Task requirements —
After finding the line that contains "- apply Forall_forall.", give again that line and each one following it, exactly, until the records end.

Material provided —

(** Discovery answers with what resolution found for the caller, if it gets there. *)
Lemma discovery_steps app ts rh cert form s r s' :
  billet_discovery app ts rh cert form s = (r, s') →
  (∃ e, r = Err e ∧ cache s' = cache s) ∨
  ∃ i input x, authenticated app cert (d_subject_token form) (d_subject_token_type form) i ∧
    build_resolver_input (t_request ts) i (format_subject i) "" = Ok input ∧
    Resolver.resolve (resolver app) (t_cache ts) (t_wall ts) input (cache s) = (x, cache s') ∧ r = discovery_response app i x.
Proof.
  intros Hx. unfold billet_discovery in Hx. rewrite discovery_caller_same in Hx.
  apply M_bind_inv in Hx as [([i src] & s1 & Hcall & Hx)|(e & Hcall & ->)].
  2:{ left. exists e. split; [done|]. by eapply authenticate_caller_cache. }
  apply authenticate_caller_Ok in Hcall as [-> Hcall].
  apply M_bind_inv in Hx as [(al & s1 & Hl & Hx)|(e & Hl & ->)]; pose proof (on_limiter_cache _ _ _ _ _ Hl) as Hc1.
  2:{ left. by exists e. }
  apply M_bind_inv in Hx as [([] & s2 & Hal & Hx)|(e & He & ->)]; [|injection He as _ <-; left; by exists e].
  injection Hal as _ <-.
  apply M_bind_inv in Hx as [(input & s2 & Hi & Hx)|(e & He & ->)]; [|injection He as _ <-; left; by exists e].
  injection Hi as Hi <-. rewrite discovery_input_same in Hi.
  apply M_bind_inv in Hx as [(x & s2 & Hr & Hx)|(e & He & ->)];
    [|unfold attempt in He; by destruct (on_cache _ _)]. injection Hx as <- <-. right.
  unfold attempt, on_cache in Hr. rewrite Hc1 in Hr. destruct (Resolver.resolve _ _ _ _ _) as [y c'] eqn:Hres.
  injection Hr as <- <-. by exists i, input, y.
Qed.

Lemma discovery_runs app ts rh cert form s i l input :
  authenticated app cert (d_subject_token form) (d_subject_token_type form) i →
  RateLimit.limiter_allow (t_limit ts) (format_subject i) (rate_limiter s) = (Ok true, l) →
  build_resolver_input (t_request ts) i (format_subject i) "" = Ok input →
  (billet_discovery app ts rh cert form s).1 =
  discovery_response app i (Resolver.resolve (resolver app) (t_cache ts) (t_wall ts) input (cache s)).1.
Proof.
  intros Hcall Hl Hi. unfold billet_discovery. rewrite discovery_caller_same.
  destruct (authenticate_caller_of app ts (default "unknown" rh) "" _ _ _ s _ Hcall) as [src Hc].
  unfold_monad. rewrite Hc. cbn. unfold m_map_err, on_limiter. rewrite Hl. cbn. rewrite discovery_input_same, Hi. cbn.
  unfold attempt, on_cache. cbn. by destruct (Resolver.resolve _ _ _ _ _).
Qed.

(** C3: a token that an exchange returns is signed by the service for the caller
    that was authenticated (by the validator of the declared token type, or by its
    client certificate when there is no token): its subject names that caller, its
    audience is the requested one, and a request for specific billets yields exactly
    those.  Each of its billets is derived for tokens from the caller's own claims, or is
    outside the reserved prefixes and allowed by Cedar.  Allowed, if the cache had no live
    answer for subject and audience: by the policy set and the tags in force now, for a
    request whose principal is the caller, described as it was authenticated.  A cached
    answer was allowed so, by a policy set that was in force ([J]), to a caller with the
    same cache slot: the slot is the subject and the audience, and does not hold the
    claims.  The cache keeps only such answers. *)
Theorem token_exchange_sound app (a : Cedar.CedarAuthorizer (D := D)) (J : CedarApi.PolicySet → (string → list string) → Prop)
    ts rh cert form s s' resp dk :
  Resolver.authorizer (resolver app) = Cedar.batch_is_authorized_entity a →
  (∀ ps, Sync.policy_set_handle (Cedar.policy_sync a) = Some ps → J ps (Sync.billet_tags (Cedar.policy_sync a))) →
  Cache.cache_holds (λ k bs, Forall (answer_for app J k) bs) (cache s) →
  Token.key_pair (Token.encoding_key (Token.signing_manager (issuer app))) dk →
  token_exchange app ts rh cert form s = (Ok resp, s') →
  Cache.cache_holds (λ k bs, Forall (answer_for app J k) bs) (cache s') ∧
  ∃ identity c, authenticated app cert (subject_token form) (subject_token_type form) identity ∧
    Token.signed dk (access_token resp) c ∧
    Token.sub c = format_subject identity ∧ form_audience form = Some (Token.aud c) ∧
    Forall (entitled app (answer_for app J (Cache.cache_slot (C := C) (Token.sub c) (Token.aud c))) identity) (Token.billets c) ∧
    ((∀ e c', Cache.cache_get (t_cache ts) (Token.sub c) (Token.aud c) (cache s) ≠ (Ok (Some e), c')) →
     Forall (entitled app (λ b, ∃ ps, Sync.policy_set_handle (Cedar.policy_sync a) = Some ps ∧
       may_assume app ps (Sync.billet_tags (Cedar.policy_sync a))
         (Resolver.to_rfc3339 (resolver app) (t_request ts)) identity b) identity) (Token.billets c)) ∧
    (∀ l, form_billets form ≫= parse_requested_billets = Some l → Token.billets c = l).
Proof.
  intros Ha HJ Hc Hk (identity & src & aud & res & bs & Hex & _)%exchange_steps.
  destruct Hex as [_ Haud Hcall _ (input & Hi & Hres) Hsc (ir & Hir & Hat & _) _].
  destruct (resolution_for _ _ _ _ _ _ _ _ _ _ _ _ Ha HJ Hc Hi Hres) as [Hc' Hb].
  destruct (Hb res eq_refl) as [Hslot Hown]. split; [done|]. apply apply_scope_Ok in Hsc as [Hsub Hreq].
  apply Token.issue_inv in Hir as (Henc & _ & _). rewrite Hat. exists identity. eexists.
  split; [done|]. split; [by eapply Token.encode_signed|]. cbn. split_and!; [done|done| | |].
  - apply Forall_forall. intros b Hin. by eapply assembled_entitled, Hsub, Hin.
  - intros Hmiss. apply Forall_forall. intros b Hin. by eapply assembled_entitled, Hsub, Hin; apply Hown.
  - intros l Hl. by rewrite Hl in Hreq.
Qed.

Final answer —
  - apply Forall_forall. intros b Hin. by eapply assembled_entitled, Hsub, Hin.
  - intros Hmiss. apply Forall_forall. intros b Hin. by eapply assembled_entitled, Hsub, Hin; apply Hown.
  - intros l Hl. by rewrite Hl in Hreq.
Qed.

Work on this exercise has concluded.